## What the task requires:
Below are records; please set down exactly the lines from the first through the one containing "let saved := saveError saved e in".
════════
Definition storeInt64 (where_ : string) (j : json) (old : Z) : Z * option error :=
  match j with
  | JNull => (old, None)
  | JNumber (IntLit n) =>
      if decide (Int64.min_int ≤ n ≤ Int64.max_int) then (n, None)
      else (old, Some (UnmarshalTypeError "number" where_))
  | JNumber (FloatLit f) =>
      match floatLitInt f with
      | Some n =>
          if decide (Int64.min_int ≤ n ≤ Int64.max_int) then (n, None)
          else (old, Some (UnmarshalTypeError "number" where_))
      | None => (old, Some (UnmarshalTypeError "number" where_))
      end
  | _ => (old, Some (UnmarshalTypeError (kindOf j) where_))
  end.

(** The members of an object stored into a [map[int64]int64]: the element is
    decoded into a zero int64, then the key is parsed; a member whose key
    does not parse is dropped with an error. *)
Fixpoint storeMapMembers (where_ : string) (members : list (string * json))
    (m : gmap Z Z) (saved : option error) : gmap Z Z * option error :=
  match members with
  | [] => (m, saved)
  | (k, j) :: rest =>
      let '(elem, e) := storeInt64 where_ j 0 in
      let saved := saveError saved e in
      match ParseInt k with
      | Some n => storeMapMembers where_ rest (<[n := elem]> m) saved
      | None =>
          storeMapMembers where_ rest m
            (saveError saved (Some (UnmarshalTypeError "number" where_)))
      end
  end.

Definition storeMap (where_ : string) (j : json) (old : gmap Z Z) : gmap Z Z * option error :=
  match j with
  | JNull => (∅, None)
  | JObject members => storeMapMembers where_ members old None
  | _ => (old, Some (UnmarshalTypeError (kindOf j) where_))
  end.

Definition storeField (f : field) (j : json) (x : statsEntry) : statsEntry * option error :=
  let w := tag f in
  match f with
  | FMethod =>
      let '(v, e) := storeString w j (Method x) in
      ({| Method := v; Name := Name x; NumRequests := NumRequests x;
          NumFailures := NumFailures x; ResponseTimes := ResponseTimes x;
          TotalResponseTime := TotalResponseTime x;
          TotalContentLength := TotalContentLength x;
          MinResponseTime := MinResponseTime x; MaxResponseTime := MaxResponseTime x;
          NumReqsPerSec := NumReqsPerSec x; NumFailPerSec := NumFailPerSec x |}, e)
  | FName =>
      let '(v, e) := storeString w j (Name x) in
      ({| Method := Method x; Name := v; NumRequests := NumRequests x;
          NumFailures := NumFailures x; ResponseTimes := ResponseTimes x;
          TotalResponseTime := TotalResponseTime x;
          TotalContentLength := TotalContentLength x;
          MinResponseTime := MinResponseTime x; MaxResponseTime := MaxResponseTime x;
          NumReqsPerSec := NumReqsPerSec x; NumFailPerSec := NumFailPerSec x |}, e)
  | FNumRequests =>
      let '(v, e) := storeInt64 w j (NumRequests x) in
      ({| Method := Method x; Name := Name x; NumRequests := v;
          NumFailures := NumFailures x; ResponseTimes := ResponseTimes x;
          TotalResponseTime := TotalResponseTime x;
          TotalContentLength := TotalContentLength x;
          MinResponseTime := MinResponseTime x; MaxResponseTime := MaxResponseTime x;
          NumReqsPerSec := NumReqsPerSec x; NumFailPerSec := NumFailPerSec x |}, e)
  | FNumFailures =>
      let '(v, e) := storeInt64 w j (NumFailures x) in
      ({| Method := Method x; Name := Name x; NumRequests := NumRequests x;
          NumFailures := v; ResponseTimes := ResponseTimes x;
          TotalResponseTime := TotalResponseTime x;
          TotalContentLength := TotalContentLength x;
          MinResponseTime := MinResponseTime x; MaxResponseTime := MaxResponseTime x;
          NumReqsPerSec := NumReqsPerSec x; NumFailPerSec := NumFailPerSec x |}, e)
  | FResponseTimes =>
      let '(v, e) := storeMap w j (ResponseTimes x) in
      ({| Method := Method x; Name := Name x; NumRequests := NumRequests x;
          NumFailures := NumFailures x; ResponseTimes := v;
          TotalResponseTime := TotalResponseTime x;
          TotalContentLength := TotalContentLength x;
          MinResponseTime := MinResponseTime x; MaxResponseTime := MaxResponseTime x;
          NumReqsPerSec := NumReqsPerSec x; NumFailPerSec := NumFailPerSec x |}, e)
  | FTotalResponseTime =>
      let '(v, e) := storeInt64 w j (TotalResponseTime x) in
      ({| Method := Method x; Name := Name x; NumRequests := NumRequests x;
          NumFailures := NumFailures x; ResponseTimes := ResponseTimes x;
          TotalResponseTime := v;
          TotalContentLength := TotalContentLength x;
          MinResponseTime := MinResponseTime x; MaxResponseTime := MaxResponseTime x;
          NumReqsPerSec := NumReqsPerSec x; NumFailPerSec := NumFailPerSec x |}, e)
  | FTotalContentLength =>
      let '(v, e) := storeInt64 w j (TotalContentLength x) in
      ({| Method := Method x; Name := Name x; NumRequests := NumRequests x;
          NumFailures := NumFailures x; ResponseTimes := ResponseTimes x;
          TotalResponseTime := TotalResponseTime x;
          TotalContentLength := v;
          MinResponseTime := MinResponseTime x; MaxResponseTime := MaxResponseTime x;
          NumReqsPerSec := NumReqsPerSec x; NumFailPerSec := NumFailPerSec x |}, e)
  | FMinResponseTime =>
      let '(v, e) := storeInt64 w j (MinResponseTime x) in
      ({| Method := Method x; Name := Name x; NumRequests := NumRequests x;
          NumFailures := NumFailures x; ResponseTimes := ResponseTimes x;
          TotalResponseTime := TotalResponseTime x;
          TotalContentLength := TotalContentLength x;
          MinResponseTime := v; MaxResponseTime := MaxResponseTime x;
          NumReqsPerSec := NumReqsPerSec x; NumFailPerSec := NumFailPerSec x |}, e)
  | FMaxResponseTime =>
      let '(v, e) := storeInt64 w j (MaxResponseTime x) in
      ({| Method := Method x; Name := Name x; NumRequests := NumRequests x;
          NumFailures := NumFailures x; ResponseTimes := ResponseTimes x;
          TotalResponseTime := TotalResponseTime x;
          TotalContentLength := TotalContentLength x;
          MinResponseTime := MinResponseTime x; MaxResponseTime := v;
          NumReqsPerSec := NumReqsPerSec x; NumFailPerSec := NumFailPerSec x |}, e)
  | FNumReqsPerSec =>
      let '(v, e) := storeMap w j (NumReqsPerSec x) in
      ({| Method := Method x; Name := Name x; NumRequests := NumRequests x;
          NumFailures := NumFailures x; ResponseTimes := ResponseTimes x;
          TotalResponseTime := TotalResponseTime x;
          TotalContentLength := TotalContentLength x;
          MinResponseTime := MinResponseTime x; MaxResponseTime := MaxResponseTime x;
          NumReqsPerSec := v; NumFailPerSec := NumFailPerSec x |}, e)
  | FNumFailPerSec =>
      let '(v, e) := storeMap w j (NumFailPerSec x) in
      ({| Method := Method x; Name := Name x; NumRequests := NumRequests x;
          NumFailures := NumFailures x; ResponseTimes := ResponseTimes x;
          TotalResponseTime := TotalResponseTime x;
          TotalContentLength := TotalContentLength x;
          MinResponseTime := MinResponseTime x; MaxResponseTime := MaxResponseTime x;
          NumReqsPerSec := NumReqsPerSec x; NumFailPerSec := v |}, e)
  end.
════════
## Written solution:
Definition storeInt64 (where_ : string) (j : json) (old : Z) : Z * option error :=
  match j with
  | JNull => (old, None)
  | JNumber (IntLit n) =>
      if decide (Int64.min_int ≤ n ≤ Int64.max_int) then (n, None)
      else (old, Some (UnmarshalTypeError "number" where_))
  | JNumber (FloatLit f) =>
      match floatLitInt f with
      | Some n =>
          if decide (Int64.min_int ≤ n ≤ Int64.max_int) then (n, None)
          else (old, Some (UnmarshalTypeError "number" where_))
      | None => (old, Some (UnmarshalTypeError "number" where_))
      end
  | _ => (old, Some (UnmarshalTypeError (kindOf j) where_))
  end.

(** The members of an object stored into a [map[int64]int64]: the element is
    decoded into a zero int64, then the key is parsed; a member whose key
    does not parse is dropped with an error. *)
Fixpoint storeMapMembers (where_ : string) (members : list (string * json))
    (m : gmap Z Z) (saved : option error) : gmap Z Z * option error :=
  match members with
  | [] => (m, saved)
  | (k, j) :: rest =>
      let '(elem, e) := storeInt64 where_ j 0 in
      let saved := saveError saved e in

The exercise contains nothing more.